Lemma trim_ascii_object b : json_object b -> trim_ascii (b ++ [newline]) = b.
Proof.
  intros ((m & ->) & _). unfold trim_ascii. cbn [app trim_start].
  change (ascii_space x7b) with false. cbv iota.
  rewrite reverse_cons, !reverse_app. cbn [reverse rev_append app trim_start].
  change (ascii_space newline) with true. change (ascii_space x7d) with false. cbv iota.
  match goal with |- rev_append ?l [] = _ => change (rev_append l []) with (reverse l) end.
  by rewrite reverse_cons, reverse_snoc, reverse_involutive.
Qed.

(** ** One message *)

Section Exchange.
Context `{ExchangeLaws} `{HexCrate} `{BitcoinLib}.
Context (max_log : Z).

Definition mempool_tx_of (env : Env.t) : option Z := match Env.fetched env with Some r => r | None => None end.

(** The verdict on a proposal: what the policy says, a rejection while its lock is poisoned. *)
Definition decided (env : Env.t) (tp : TemplatePropose.t) : TemplateVerdict.t :=
  match Env.policy env with
  | None => poisoned_verdict tp
  | Some cfg =>
      (judge_template (H1 := Env.node env) cfg (fst <$> Env.view env) (mempool_tx_of env) (Env.now_ms env)
         (Env.second_chance env) (Env.timed_out env) tp).1.1
  end.

(** The answer to a message as the gateway hears it. *)
Definition answers (env : Env.t) (m : VerifierOutbound) (d : VerifierInbound) : Prop :=
  match m, d with
  | OutPropose tp, InVerdict w => same_decision (decided env tp) w
  | OutHeartbeat, InHeartbeatAck => True
  | _, _ => False
  end.

(** Message [i] is answers under [env i], one answer each. *)
Fixpoint all_answered (env : nat -> Env.t) (i : nat) (ms : list VerifierOutbound) (ds : list VerifierInbound) : Prop :=
  match ms, ds with
  | [], [] => True
  | m :: ms, d :: ds => answers (env i) m d /\ all_answered env (S i) ms ds
  | _, _ => False
  end.

(** The records of a run: one per proposal, with its template, its decision and the next id. *)
Fixpoint all_recorded (env : nat -> Env.t) (i : nat) (id : Z) (ms : list VerifierOutbound) (rs : list LoggedVerdict.t) : Prop :=
  match ms with
  | [] => rs = []
  | OutHeartbeat :: ms => all_recorded env (S i) id ms rs
  | OutPropose tp :: ms =>
      exists r rs', rs = r :: rs' /\ LoggedVerdict.log_id r = id /\
        LoggedVerdict.template_id r = TemplatePropose.id tp /\
        LoggedVerdict.accepted r = TemplateVerdict.accepted (decided (env i) tp) /\
        LoggedVerdict.reason_code r = VerdictReason_as_str <$> TemplateVerdict.reason_code (decided (env i) tp) /\
        all_recorded env (S i) (wrapping_add 64 id 1) ms rs'
  end.

(** The reply to a message serialises, to a line within the budget. *)
Definition replyable (env : Env.t) (m : VerifierOutbound) : Prop :=
  exists b, Z.of_nat (length (b ++ [newline])) <= MAX_INTERNAL_LINE_BYTES /\
  match m with
  | OutPropose tp => exists p, verdict_to_value (decided env tp) = Some p /\
      message_to_bytes (InternalMessage.mk TEMPLATE_VERDICT PROTOCOL_VERSION p) = Some b
  | OutHeartbeat => message_to_bytes (InternalMessage.mk HEARTBEAT_ACK PROTOCOL_VERSION (JObj [])) = Some b
  end.

(** A reply line and what the gateway makes of it. *)
Definition hears (b : bytes) (d : VerifierInbound) : Prop :=
  json_object b /\ Z.of_nat (length (b ++ [newline])) <= MAX_INTERNAL_LINE_BYTES /\
  exists msg, message_from_slice b = Some msg /\
    forall del, Delivered.verdict_tx (dispatch_inbound msg del) = Delivered.verdict_tx del ++ [d].

Lemma outbound_line m l : serialize_outbound m = Some l -> exists b, l = b ++ [newline] /\ json_object b /\
  match m with
  | OutPropose tp => exists p, message_from_slice b = Some (InternalMessage.mk TEMPLATE_PROPOSE PROTOCOL_VERSION p) /\
      propose_from_value p = Some tp
  | OutHeartbeat => message_from_slice b = Some (InternalMessage.mk HEARTBEAT PROTOCOL_VERSION (JObj []))
  end.
Proof.
  unfold serialize_outbound. destruct m as [tp|].
  - destruct (propose_to_value tp) as [p|] eqn:Hp; [|done]. cbn [fmap option_fmap option_map].
    destruct (message_to_bytes _) as [b|] eqn:Hb; [|done]. intros [= <-]. exists b.
    split_and!; [done|by eapply message_object|]. by eapply propose_round_trip.
  - destruct (message_to_bytes _) as [b|] eqn:Hb; [|done]. intros [= <-]. exists b.
    split_and!; [done|by eapply message_object|by apply empty_round_trip].
Qed.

Problem requirements: Only the lines from the one containing "tp) = Some p /\" through the end of the material belong in the answer, each restated word for word.

Result of the exercise:
  | OutPropose tp => exists p, verdict_to_value (decided env tp) = Some p /\
      message_to_bytes (InternalMessage.mk TEMPLATE_VERDICT PROTOCOL_VERSION p) = Some b
  | OutHeartbeat => message_to_bytes (InternalMessage.mk HEARTBEAT_ACK PROTOCOL_VERSION (JObj [])) = Some b
  end.

(** A reply line and what the gateway makes of it. *)
Definition hears (b : bytes) (d : VerifierInbound) : Prop :=
  json_object b /\ Z.of_nat (length (b ++ [newline])) <= MAX_INTERNAL_LINE_BYTES /\
  exists msg, message_from_slice b = Some msg /\
    forall del, Delivered.verdict_tx (dispatch_inbound msg del) = Delivered.verdict_tx del ++ [d].

Lemma outbound_line m l : serialize_outbound m = Some l -> exists b, l = b ++ [newline] /\ json_object b /\
  match m with
  | OutPropose tp => exists p, message_from_slice b = Some (InternalMessage.mk TEMPLATE_PROPOSE PROTOCOL_VERSION p) /\
      propose_from_value p = Some tp
  | OutHeartbeat => message_from_slice b = Some (InternalMessage.mk HEARTBEAT PROTOCOL_VERSION (JObj []))
  end.
Proof.
  unfold serialize_outbound. destruct m as [tp|].
  - destruct (propose_to_value tp) as [p|] eqn:Hp; [|done]. cbn [fmap option_fmap option_map].
    destruct (message_to_bytes _) as [b|] eqn:Hb; [|done]. intros [= <-]. exists b.
    split_and!; [done|by eapply message_object|]. by eapply propose_round_trip.
  - destruct (message_to_bytes _) as [b|] eqn:Hb; [|done]. intros [= <-]. exists b.
    split_and!; [done|by eapply message_object|by apply empty_round_trip].
Qed.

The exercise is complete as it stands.